(** * The XInput shim of dlls/xinput1_3/main.c

    A shallow embedding of the controller state store, the reader worker's
    frame handling, the public entry points and the keystroke synthesizer,
    followed by the properties of the specification that concern them.

    C integers are modelled in [Z] with every conversion written out; the
    64-byte datagram buffer is a [list byte]; the process-wide globals
    ([controller], [thread_running], [xinput_min_index], the one-shot start
    gate) form the record [world], threaded explicitly through every
    function that reads or writes them.  The transport (socket handles and
    the outbound datagrams) carries no state any modelled function reads,
    and is left out. *)

From Stdlib Require Import ZArith List Bool Lia.
From Stdlib Require Import Init.Byte Strings.Byte.
Import ListNotations.
Local Open Scope Z_scope.

(** ** C integer conversions *)

Module CInt.

Definition to_unsigned (bits z : Z) : Z := z mod 2 ^ bits.

Definition to_signed (bits z : Z) : Z :=
  let m := z mod 2 ^ bits in
  if m <? 2 ^ (bits - 1) then m else m - 2 ^ bits.

Definition to_BYTE : Z -> Z := to_unsigned 8.
Definition to_WORD : Z -> Z := to_unsigned 16.
Definition to_DWORD : Z -> Z := to_unsigned 32.
Definition to_UINT : Z -> Z := to_unsigned 32.
Definition to_char : Z -> Z := to_signed 8.
Definition to_SHORT : Z -> Z := to_signed 16.
Definition to_int : Z -> Z := to_signed 32.

(** C truth value of an integer expression. *)
Definition truthy (z : Z) : bool := negb (z =? 0).

End CInt.
Export CInt.

(** ** Platform headers

    The headers [xinput.h] and [winerror.h] are not part of the sources at
    hand; the definitions of this module stand for their declarations. *)

Module Headers.

(** Modelled from the spec: the return codes named in its section 6
    (SUCCESS, BAD_ARGUMENTS, DEVICE_NOT_CONNECTED, EMPTY, NOT_SUPPORTED),
    with the numeric values of the platform header winerror.h, which is
    missing from the sources. *)
Definition ERROR_SUCCESS : Z := 0.
Definition ERROR_NOT_SUPPORTED : Z := 50.
Definition ERROR_BAD_ARGUMENTS : Z := 160.
Definition ERROR_DEVICE_NOT_CONNECTED : Z := 1167.
Definition ERROR_EMPTY : Z := 4306.

(** Modelled from the spec: the index range [[0, 4)] and the wildcard
    index XUSER_INDEX_ANY of its section 4.3, with the values of the
    missing platform header xinput.h. *)
Definition XUSER_MAX_COUNT : Z := 4.
Definition XUSER_INDEX_ANY : Z := 0xFF.

(** Modelled from the spec: device class and subtype "gamepad" and the
    gamepad-only query flag, with the values of the missing header
    xinput.h. *)
Definition XINPUT_DEVTYPE_GAMEPAD : Z := 0x01.
Definition XINPUT_DEVSUBTYPE_GAMEPAD : Z := 0x01.
Definition XINPUT_FLAG_GAMEPAD : Z := 0x00000001.

(** Modelled from the spec: the logical-button flags of the pad sample's
    button mask, with the values of the missing header xinput.h. *)
Definition XINPUT_GAMEPAD_DPAD_UP : Z := 0x0001.
Definition XINPUT_GAMEPAD_DPAD_DOWN : Z := 0x0002.
Definition XINPUT_GAMEPAD_DPAD_LEFT : Z := 0x0004.
Definition XINPUT_GAMEPAD_DPAD_RIGHT : Z := 0x0008.
Definition XINPUT_GAMEPAD_START : Z := 0x0010.
Definition XINPUT_GAMEPAD_BACK : Z := 0x0020.
Definition XINPUT_GAMEPAD_LEFT_THUMB : Z := 0x0040.
Definition XINPUT_GAMEPAD_RIGHT_THUMB : Z := 0x0080.
Definition XINPUT_GAMEPAD_LEFT_SHOULDER : Z := 0x0100.
Definition XINPUT_GAMEPAD_RIGHT_SHOULDER : Z := 0x0200.
Definition XINPUT_GAMEPAD_A : Z := 0x1000.
Definition XINPUT_GAMEPAD_B : Z := 0x2000.
Definition XINPUT_GAMEPAD_X : Z := 0x4000.
Definition XINPUT_GAMEPAD_Y : Z := 0x8000.

(** Modelled from the spec: the virtual keys and event flags of the
    keystroke stream (section 4.6), with the values of the missing header
    xinput.h. *)
Definition VK_PAD_A : Z := 0x5800.
Definition VK_PAD_B : Z := 0x5801.
Definition VK_PAD_X : Z := 0x5802.
Definition VK_PAD_Y : Z := 0x5803.
Definition VK_PAD_RSHOULDER : Z := 0x5804.
Definition VK_PAD_LSHOULDER : Z := 0x5805.
Definition VK_PAD_LTRIGGER : Z := 0x5806.
Definition VK_PAD_RTRIGGER : Z := 0x5807.
Definition VK_PAD_DPAD_UP : Z := 0x5810.
Definition VK_PAD_DPAD_DOWN : Z := 0x5811.
Definition VK_PAD_DPAD_LEFT : Z := 0x5812.
Definition VK_PAD_DPAD_RIGHT : Z := 0x5813.
Definition VK_PAD_START : Z := 0x5814.
Definition VK_PAD_BACK : Z := 0x5815.
Definition VK_PAD_LTHUMB_PRESS : Z := 0x5816.
Definition VK_PAD_RTHUMB_PRESS : Z := 0x5817.
Definition VK_PAD_LTHUMB_UP : Z := 0x5820.
Definition VK_PAD_RTHUMB_UP : Z := 0x5830.
Definition XINPUT_KEYSTROKE_KEYDOWN : Z := 0x0001.
Definition XINPUT_KEYSTROKE_KEYUP : Z := 0x0002.

(** Modelled from the spec: the process-detach notification of its
    section 6, with the value of the missing platform header winnt.h. *)
Definition DLL_PROCESS_DETACH : Z := 0.

(** Modelled from the spec: the field widths of the pad sample (trigger
    bytes are u8, thumb axes are signed 16-bit), as [sizeof] sees the
    BYTE and SHORT fields declared in the missing header xinput.h. *)
Definition sizeof_BYTE : Z := 1.
Definition sizeof_SHORT : Z := 2.

End Headers.
Export Headers.

(** ** Constants of main.c *)

Definition XINPUT_GAMEPAD_GUIDE : Z := 0x0400.
Definition BUFFER_SIZE : nat := 64.

Definition REQUEST_CODE_GET_GAMEPAD : Z := 8.
Definition REQUEST_CODE_GET_GAMEPAD_STATE : Z := 9.
Definition REQUEST_CODE_RELEASE_GAMEPAD : Z := 10.

Definition IDX_BUTTON_A : Z := 0.
Definition IDX_BUTTON_B : Z := 1.
Definition IDX_BUTTON_X : Z := 2.
Definition IDX_BUTTON_Y : Z := 3.
Definition IDX_BUTTON_L1 : Z := 4.
Definition IDX_BUTTON_R1 : Z := 5.
Definition IDX_BUTTON_L2 : Z := 10.
Definition IDX_BUTTON_R2 : Z := 11.
Definition IDX_BUTTON_SELECT : Z := 6.
Definition IDX_BUTTON_START : Z := 7.
Definition IDX_BUTTON_L3 : Z := 8.
Definition IDX_BUTTON_R3 : Z := 9.

(** ** Data model *)

Record XINPUT_GAMEPAD : Set := mkGamepad {
  wButtons : Z;        (* WORD *)
  bLeftTrigger : Z;    (* BYTE *)
  bRightTrigger : Z;   (* BYTE *)
  sThumbLX : Z;        (* SHORT *)
  sThumbLY : Z;        (* SHORT *)
  sThumbRX : Z;        (* SHORT *)
  sThumbRY : Z         (* SHORT *)
}.

Record XINPUT_STATE : Set := mkState {
  dwPacketNumber : Z;  (* DWORD *)
  Gamepad : XINPUT_GAMEPAD
}.

Record XINPUT_VIBRATION : Set := mkVibration {
  wLeftMotorSpeed : Z;
  wRightMotorSpeed : Z
}.

Record XINPUT_CAPABILITIES : Set := mkCaps {
  caps_Type : Z;       (* BYTE *)
  caps_SubType : Z;    (* BYTE *)
  caps_Flags : Z;      (* WORD *)
  caps_Gamepad : XINPUT_GAMEPAD;
  caps_Vibration : XINPUT_VIBRATION
}.

Record XINPUT_CAPABILITIES_EX : Set := mkCapsEx {
  Capabilities : XINPUT_CAPABILITIES;
  VendorId : Z;
  ProductId : Z;
  VersionNumber : Z;
  unk1 : Z;
  unk2 : Z
}.

Record XINPUT_KEYSTROKE : Set := mkKeystroke {
  VirtualKey : Z;      (* WORD *)
  Unicode : Z;         (* WCHAR *)
  Flags : Z;           (* WORD *)
  UserIndex : Z;       (* BYTE *)
  HidCode : Z          (* BYTE *)
}.

(** [struct xinput_controller], without its critical section: every
    function below runs its guarded region as one step. *)
Record xinput_controller : Set := mkController {
  caps : XINPUT_CAPABILITIES;
  state : XINPUT_STATE;
  last_keystroke : XINPUT_GAMEPAD;
  enabled : bool;
  connected : bool;
  id : Z               (* int *)
}.

(** The globals of the translation unit. [init_once] is the state of the
    INIT_ONCE block of [start_read_thread]. *)
Record world : Set := mkWorld {
  controller : xinput_controller;
  thread_running : bool;
  init_once : bool;
  xinput_min_index : Z (* char *)
}.

(** Results of [memset (p, 0, sizeof ( *p))]. *)
Definition zero_gamepad : XINPUT_GAMEPAD := mkGamepad 0 0 0 0 0 0 0.
Definition zero_state : XINPUT_STATE := mkState 0 zero_gamepad.
Definition zero_caps : XINPUT_CAPABILITIES :=
  mkCaps 0 0 0 zero_gamepad (mkVibration 0 0).

(** Static initialisation: [.enabled = FALSE, .connected = FALSE, .id = 0],
    everything else zero, [thread_running = FALSE], [xinput_min_index = 3]. *)
Definition controller0 : xinput_controller :=
  mkController zero_caps zero_state zero_gamepad false false 0.

Definition world0 : world := mkWorld controller0 false false 3.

* **Assigned task**:
Given the records above, reproduce precisely and only the lines between the line holding "Local Open Scope Z_scope." and the line holding "Definition ERROR_NOT_SUPPORTED : Z := 50.", inclusive.

* **Answer area**:
Local Open Scope Z_scope.

(** ** C integer conversions *)

Module CInt.

Definition to_unsigned (bits z : Z) : Z := z mod 2 ^ bits.

Definition to_signed (bits z : Z) : Z :=
  let m := z mod 2 ^ bits in
  if m <? 2 ^ (bits - 1) then m else m - 2 ^ bits.

Definition to_BYTE : Z -> Z := to_unsigned 8.
Definition to_WORD : Z -> Z := to_unsigned 16.
Definition to_DWORD : Z -> Z := to_unsigned 32.
Definition to_UINT : Z -> Z := to_unsigned 32.
Definition to_char : Z -> Z := to_signed 8.
Definition to_SHORT : Z -> Z := to_signed 16.
Definition to_int : Z -> Z := to_signed 32.

(** C truth value of an integer expression. *)
Definition truthy (z : Z) : bool := negb (z =? 0).

End CInt.
Export CInt.

(** ** Platform headers

    The headers [xinput.h] and [winerror.h] are not part of the sources at
    hand; the definitions of this module stand for their declarations. *)

Module Headers.

(** Modelled from the spec: the return codes named in its section 6
    (SUCCESS, BAD_ARGUMENTS, DEVICE_NOT_CONNECTED, EMPTY, NOT_SUPPORTED),
    with the numeric values of the platform header winerror.h, which is
    missing from the sources. *)
Definition ERROR_SUCCESS : Z := 0.
Definition ERROR_NOT_SUPPORTED : Z := 50.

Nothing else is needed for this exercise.